[Stored data entries]

Lemma alloc_found_ok g e n : gc_wf g -> (0 < n)%nat -> (e < nb g)%nat -> (n <= e + 1)%nat ->
  run g (e + 1 - n) n -> (n = 1%nat -> forall b, (b < e)%nat -> kd g b <> AT_FREE) ->
  exists g', alloc_found g e (Z.of_nat n) = Ret (PTR_FROM_BLOCK g (e + 1 - n), g') /\ allocated g (e + 1 - n) n g'.
Proof.
  intros W Hn He Hne Hr Hfirst. unfold alloc_found.
  replace (Z.to_nat (Z.of_nat e - Z.of_nat n + 1)) with (e + 1 - n)%nat by lia.
  set (s := (e + 1 - n)%nat) in *.
  set (g0 := if (Z.of_nat n =? 1)%Z then _ else g).
  assert (H0 : g0 = set_last_free g (if decide (n = 1%nat) then (e + 1) / 4 else gc_last_free_atb_index g)%nat).
  { unfold g0. destruct (Z.eqb_spec (Z.of_nat n) 1); case_decide; try lia; [done|by destruct g]. }
  clearbody g0. set (l := if decide (n = 1%nat) then _ else _) in *.
  assert (Hkd0 : forall b, kd g0 b = kd g b) by (intros; by rewrite H0).
  assert (Hnb0 : nb g0 = nb g) by (by rewrite H0).
  destruct (with_atb_upd _ _ _ g0 s free_to_head) as (g1 & -> & U).
  { rewrite H0. apply W. } { lia. }
  { right. rewrite Hkd0. specialize (Hr 0%nat Hn). by rewrite Nat.add_0_r in Hr. }
  cbn [obind]. replace (e - s)%nat with (n - 1)%nat by lia.
  destruct (mark_tails_ok (n - 1) (s + 1) g1) as (g2 & -> & R).
  { apply U. } { rewrite (upd_nb _ _ _ _ U). lia. }
  { intros i Hi. rewrite (upd_ne _ _ _ _ _ U), Hkd0 by lia.
    replace (s + 1 + i)%nat with (s + S i)%nat by lia. apply Hr. lia. }
  cbn [obind]. replace (n - 1 + 1)%nat with n by lia.
  assert (Hg2 : g2 = set_atb (set_last_free g l) (atb g2)).
  { rewrite (ru_rest _ _ _ _ _ R), (upd_rest _ _ _ _ U), H0. done. }
  assert (Hnb2 : nb g2 = nb g) by (rewrite (ru_nb _ _ _ _ _ R), (upd_nb _ _ _ _ U); done).
  assert (Hk2 : forall b, kd g2 b = if decide (b = s) then AT_HEAD
                              else if decide (s < b < s + n)%nat then AT_TAIL else kd g b).
  { intros b. rewrite (ru_kd _ _ _ _ _ R), (upd_kd _ _ _ _ U), Hkd0. repeat case_decide; try done; lia. }
  assert (Hpool : pool g2 = pool g) by (by rewrite Hg2).
  pose proof (ok_pool _ W) as Hlen. unfold WORDS_PER_BLOCK in Hlen.
  eexists. split; [f_equal; f_equal; rewrite Hg2; done|]. set (g' := set_pool g2 _).
  assert (Hkd' : forall b, kd g' b = kd g2 b) by done.
  assert (Hnb' : nb g' = nb g) by done.
  constructor; try done; try (unfold g'; simpl; rewrite Hg2; done); try lia.
  - constructor; [constructor| | |]; rewrite ?Hnb'.
    + apply R.
    + unfold g'; simpl. rewrite zero_words_length; rewrite Hpool; [apply W|].
      unfold WORDS_PER_BLOCK. lia.
    + rewrite Hkd', Hk2. rewrite !decide_False by lia. apply W.
    + unfold g'; simpl. rewrite Hg2. apply W.
    + unfold g'; simpl. rewrite Hg2. apply W.
    + intros b Hb. rewrite Hkd', Hk2. case_decide; [done|]. case_decide as Hin.
      * intros _. exists (b - 1)%nat. split; [lia|]. rewrite Hkd', Hk2.
        repeat case_decide; try done; lia.
      * intros Ht. destruct (ok_chain _ W b Hb Ht) as (a & -> & Ha). exists a. split; [done|].
        rewrite Hkd', Hk2. repeat case_decide; done.
    + intros b Hb. rewrite Hkd', Hk2. repeat case_decide; try done. by apply W.
    + assert (Hl : gc_last_free_atb_index g' = l) by (unfold g'; simpl; by rewrite Hg2).
      rewrite Hl. intros b Hb. rewrite Hkd', Hk2. repeat case_decide; try done.
      unfold l, BLOCKS_PER_ATB in Hb. case_decide as Hn1; [|by apply (wf_last _ W)].
      apply Hfirst; [done|]. pose proof (Nat.Div0.mul_div_le (e + 1) 4). lia.
    + change (bytes (atb g')) with (bytes (atb g2)).
      assert (length (bytes (atb g2)) = length (bytes (atb g))) as ->
        by (unfold nb, nblocks, BLOCKS_PER_ATB in Hnb2; lia).
      assert (Hl : gc_last_free_atb_index g' = l) by (unfold g'; simpl; by rewrite Hg2).
      rewrite Hl. unfold l. case_decide; [|apply W].
      unfold nb, nblocks, BLOCKS_PER_ATB in He. apply Nat.Div0.div_le_upper_bound. lia.
  - split; [done|]. split; [lia|]. split.
    + intros i Hi. rewrite Hkd', Hk2. rewrite decide_False, decide_True by lia. done.
    + rewrite Hkd', Hk2, !decide_False by lia. apply (last_run_tail g s n W); [done|lia|done].
  - intros b. unfold g'; simpl. rewrite zero_blocks by (rewrite Hpool; lia). by rewrite Hpool.
Qed.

• Your objective
Every entry, from first to last, should be written out exactly.

• Output
Lemma alloc_found_ok g e n : gc_wf g -> (0 < n)%nat -> (e < nb g)%nat -> (n <= e + 1)%nat ->
  run g (e + 1 - n) n -> (n = 1%nat -> forall b, (b < e)%nat -> kd g b <> AT_FREE) ->
  exists g', alloc_found g e (Z.of_nat n) = Ret (PTR_FROM_BLOCK g (e + 1 - n), g') /\ allocated g (e + 1 - n) n g'.
Proof.
  intros W Hn He Hne Hr Hfirst. unfold alloc_found.
  replace (Z.to_nat (Z.of_nat e - Z.of_nat n + 1)) with (e + 1 - n)%nat by lia.
  set (s := (e + 1 - n)%nat) in *.
  set (g0 := if (Z.of_nat n =? 1)%Z then _ else g).
  assert (H0 : g0 = set_last_free g (if decide (n = 1%nat) then (e + 1) / 4 else gc_last_free_atb_index g)%nat).
  { unfold g0. destruct (Z.eqb_spec (Z.of_nat n) 1); case_decide; try lia; [done|by destruct g]. }
  clearbody g0. set (l := if decide (n = 1%nat) then _ else _) in *.
  assert (Hkd0 : forall b, kd g0 b = kd g b) by (intros; by rewrite H0).
  assert (Hnb0 : nb g0 = nb g) by (by rewrite H0).
  destruct (with_atb_upd _ _ _ g0 s free_to_head) as (g1 & -> & U).
  { rewrite H0. apply W. } { lia. }
  { right. rewrite Hkd0. specialize (Hr 0%nat Hn). by rewrite Nat.add_0_r in Hr. }
  cbn [obind]. replace (e - s)%nat with (n - 1)%nat by lia.
  destruct (mark_tails_ok (n - 1) (s + 1) g1) as (g2 & -> & R).
  { apply U. } { rewrite (upd_nb _ _ _ _ U). lia. }
  { intros i Hi. rewrite (upd_ne _ _ _ _ _ U), Hkd0 by lia.
    replace (s + 1 + i)%nat with (s + S i)%nat by lia. apply Hr. lia. }
  cbn [obind]. replace (n - 1 + 1)%nat with n by lia.
  assert (Hg2 : g2 = set_atb (set_last_free g l) (atb g2)).
  { rewrite (ru_rest _ _ _ _ _ R), (upd_rest _ _ _ _ U), H0. done. }
  assert (Hnb2 : nb g2 = nb g) by (rewrite (ru_nb _ _ _ _ _ R), (upd_nb _ _ _ _ U); done).
  assert (Hk2 : forall b, kd g2 b = if decide (b = s) then AT_HEAD
                              else if decide (s < b < s + n)%nat then AT_TAIL else kd g b).
  { intros b. rewrite (ru_kd _ _ _ _ _ R), (upd_kd _ _ _ _ U), Hkd0. repeat case_decide; try done; lia. }
  assert (Hpool : pool g2 = pool g) by (by rewrite Hg2).
  pose proof (ok_pool _ W) as Hlen. unfold WORDS_PER_BLOCK in Hlen.
  eexists. split; [f_equal; f_equal; rewrite Hg2; done|]. set (g' := set_pool g2 _).
  assert (Hkd' : forall b, kd g' b = kd g2 b) by done.
  assert (Hnb' : nb g' = nb g) by done.
  constructor; try done; try (unfold g'; simpl; rewrite Hg2; done); try lia.
  - constructor; [constructor| | |]; rewrite ?Hnb'.
    + apply R.
    + unfold g'; simpl. rewrite zero_words_length; rewrite Hpool; [apply W|].
      unfold WORDS_PER_BLOCK. lia.
    + rewrite Hkd', Hk2. rewrite !decide_False by lia. apply W.
    + unfold g'; simpl. rewrite Hg2. apply W.
    + unfold g'; simpl. rewrite Hg2. apply W.
    + intros b Hb. rewrite Hkd', Hk2. case_decide; [done|]. case_decide as Hin.
      * intros _. exists (b - 1)%nat. split; [lia|]. rewrite Hkd', Hk2.
        repeat case_decide; try done; lia.
      * intros Ht. destruct (ok_chain _ W b Hb Ht) as (a & -> & Ha). exists a. split; [done|].
        rewrite Hkd', Hk2. repeat case_decide; done.
    + intros b Hb. rewrite Hkd', Hk2. repeat case_decide; try done. by apply W.
    + assert (Hl : gc_last_free_atb_index g' = l) by (unfold g'; simpl; by rewrite Hg2).
      rewrite Hl. intros b Hb. rewrite Hkd', Hk2. repeat case_decide; try done.
      unfold l, BLOCKS_PER_ATB in Hb. case_decide as Hn1; [|by apply (wf_last _ W)].
      apply Hfirst; [done|]. pose proof (Nat.Div0.mul_div_le (e + 1) 4). lia.
    + change (bytes (atb g')) with (bytes (atb g2)).
      assert (length (bytes (atb g2)) = length (bytes (atb g))) as ->
        by (unfold nb, nblocks, BLOCKS_PER_ATB in Hnb2; lia).
      assert (Hl : gc_last_free_atb_index g' = l) by (unfold g'; simpl; by rewrite Hg2).
      rewrite Hl. unfold l. case_decide; [|apply W].
      unfold nb, nblocks, BLOCKS_PER_ATB in He. apply Nat.Div0.div_le_upper_bound. lia.
  - split; [done|]. split; [lia|]. split.
    + intros i Hi. rewrite Hkd', Hk2. rewrite decide_False, decide_True by lia. done.
    + rewrite Hkd', Hk2, !decide_False by lia. apply (last_run_tail g s n W); [done|lia|done].
  - intros b. unfold g'; simpl. rewrite zero_blocks by (rewrite Hpool; lia). by rewrite Hpool.
Qed.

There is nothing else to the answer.